■ Task directions
Scan the records below for the word "then" and give only the number of lines that hold it.
(Task inputs)
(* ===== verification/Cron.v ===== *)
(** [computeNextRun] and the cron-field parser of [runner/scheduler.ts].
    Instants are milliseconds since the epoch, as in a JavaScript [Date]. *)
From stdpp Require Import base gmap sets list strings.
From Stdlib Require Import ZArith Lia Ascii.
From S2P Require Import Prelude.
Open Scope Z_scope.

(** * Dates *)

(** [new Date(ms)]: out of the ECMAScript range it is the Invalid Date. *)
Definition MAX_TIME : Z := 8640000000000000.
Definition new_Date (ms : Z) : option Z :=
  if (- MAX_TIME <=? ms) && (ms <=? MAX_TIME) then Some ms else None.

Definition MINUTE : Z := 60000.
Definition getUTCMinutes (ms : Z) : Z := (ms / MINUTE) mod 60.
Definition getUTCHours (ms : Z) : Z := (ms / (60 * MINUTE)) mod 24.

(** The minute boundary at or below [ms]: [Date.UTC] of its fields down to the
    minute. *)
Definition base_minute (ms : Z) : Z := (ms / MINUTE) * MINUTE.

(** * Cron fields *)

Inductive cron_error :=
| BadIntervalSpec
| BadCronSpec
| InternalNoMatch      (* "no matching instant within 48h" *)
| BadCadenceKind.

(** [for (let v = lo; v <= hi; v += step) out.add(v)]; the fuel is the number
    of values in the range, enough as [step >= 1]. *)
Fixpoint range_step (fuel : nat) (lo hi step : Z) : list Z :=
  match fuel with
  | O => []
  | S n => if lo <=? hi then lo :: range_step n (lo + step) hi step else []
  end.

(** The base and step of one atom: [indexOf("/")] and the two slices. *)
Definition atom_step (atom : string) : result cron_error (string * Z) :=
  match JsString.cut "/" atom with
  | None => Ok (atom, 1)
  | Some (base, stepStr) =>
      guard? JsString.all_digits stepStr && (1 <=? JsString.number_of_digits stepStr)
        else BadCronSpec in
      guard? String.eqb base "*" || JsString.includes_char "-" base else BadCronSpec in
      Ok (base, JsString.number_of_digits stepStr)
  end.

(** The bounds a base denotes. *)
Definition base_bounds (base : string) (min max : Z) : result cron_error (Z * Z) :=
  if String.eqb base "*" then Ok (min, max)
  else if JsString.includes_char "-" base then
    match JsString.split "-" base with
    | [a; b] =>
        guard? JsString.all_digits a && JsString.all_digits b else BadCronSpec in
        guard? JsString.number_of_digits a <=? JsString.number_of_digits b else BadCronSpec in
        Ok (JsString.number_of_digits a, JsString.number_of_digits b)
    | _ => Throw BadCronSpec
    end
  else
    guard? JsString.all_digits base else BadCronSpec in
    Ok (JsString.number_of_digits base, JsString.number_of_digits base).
(End Task inputs)
(Task inputs)
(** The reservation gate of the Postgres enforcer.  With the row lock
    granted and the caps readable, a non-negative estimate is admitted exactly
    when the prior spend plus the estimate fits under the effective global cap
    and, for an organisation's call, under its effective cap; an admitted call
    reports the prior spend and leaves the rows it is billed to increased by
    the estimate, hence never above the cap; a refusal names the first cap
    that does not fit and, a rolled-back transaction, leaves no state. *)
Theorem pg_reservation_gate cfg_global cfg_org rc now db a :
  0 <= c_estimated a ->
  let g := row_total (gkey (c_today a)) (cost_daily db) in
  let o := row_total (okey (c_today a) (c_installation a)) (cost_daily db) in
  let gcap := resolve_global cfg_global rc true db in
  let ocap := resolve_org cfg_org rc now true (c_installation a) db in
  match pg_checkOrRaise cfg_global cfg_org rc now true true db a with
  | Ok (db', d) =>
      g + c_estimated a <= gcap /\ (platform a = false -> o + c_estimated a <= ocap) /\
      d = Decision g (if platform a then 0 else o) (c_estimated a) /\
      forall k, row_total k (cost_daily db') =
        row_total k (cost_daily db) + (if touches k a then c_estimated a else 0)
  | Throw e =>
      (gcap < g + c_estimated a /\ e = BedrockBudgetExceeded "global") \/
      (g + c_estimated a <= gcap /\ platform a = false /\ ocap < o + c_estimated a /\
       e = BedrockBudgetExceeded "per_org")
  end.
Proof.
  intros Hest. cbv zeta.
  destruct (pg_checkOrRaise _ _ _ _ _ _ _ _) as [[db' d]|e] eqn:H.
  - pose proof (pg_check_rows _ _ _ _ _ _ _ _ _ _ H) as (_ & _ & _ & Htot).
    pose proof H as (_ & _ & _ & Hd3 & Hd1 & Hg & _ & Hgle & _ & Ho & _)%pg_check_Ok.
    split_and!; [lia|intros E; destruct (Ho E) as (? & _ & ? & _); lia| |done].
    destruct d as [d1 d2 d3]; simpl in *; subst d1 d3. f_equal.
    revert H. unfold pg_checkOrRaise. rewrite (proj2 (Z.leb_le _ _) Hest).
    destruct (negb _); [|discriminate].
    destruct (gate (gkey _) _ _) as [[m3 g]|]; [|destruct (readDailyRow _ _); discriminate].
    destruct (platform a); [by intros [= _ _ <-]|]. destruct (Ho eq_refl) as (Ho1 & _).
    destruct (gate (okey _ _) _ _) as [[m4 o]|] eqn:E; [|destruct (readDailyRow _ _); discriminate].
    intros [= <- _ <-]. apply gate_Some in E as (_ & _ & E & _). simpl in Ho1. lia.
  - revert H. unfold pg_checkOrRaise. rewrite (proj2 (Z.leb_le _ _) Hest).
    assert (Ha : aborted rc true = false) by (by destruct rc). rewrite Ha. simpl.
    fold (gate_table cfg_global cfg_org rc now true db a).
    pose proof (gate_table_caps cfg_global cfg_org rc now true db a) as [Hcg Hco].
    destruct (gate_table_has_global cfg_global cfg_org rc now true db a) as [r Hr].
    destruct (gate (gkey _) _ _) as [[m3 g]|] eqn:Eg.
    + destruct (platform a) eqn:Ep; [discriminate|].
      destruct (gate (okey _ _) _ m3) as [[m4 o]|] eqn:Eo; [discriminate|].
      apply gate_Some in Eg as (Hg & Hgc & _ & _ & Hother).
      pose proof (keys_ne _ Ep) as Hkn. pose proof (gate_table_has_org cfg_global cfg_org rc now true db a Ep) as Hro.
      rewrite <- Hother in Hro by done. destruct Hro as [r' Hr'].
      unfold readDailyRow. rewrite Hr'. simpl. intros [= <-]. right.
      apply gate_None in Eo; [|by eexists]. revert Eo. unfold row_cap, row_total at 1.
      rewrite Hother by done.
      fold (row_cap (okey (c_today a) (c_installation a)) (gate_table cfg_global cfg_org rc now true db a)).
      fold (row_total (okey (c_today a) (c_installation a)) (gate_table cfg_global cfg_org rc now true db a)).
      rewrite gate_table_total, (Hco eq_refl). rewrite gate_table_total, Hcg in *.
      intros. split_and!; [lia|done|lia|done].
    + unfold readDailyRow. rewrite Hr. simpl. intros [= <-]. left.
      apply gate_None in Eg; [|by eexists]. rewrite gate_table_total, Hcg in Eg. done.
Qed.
(End Task inputs)
■ Solution to the exercise
6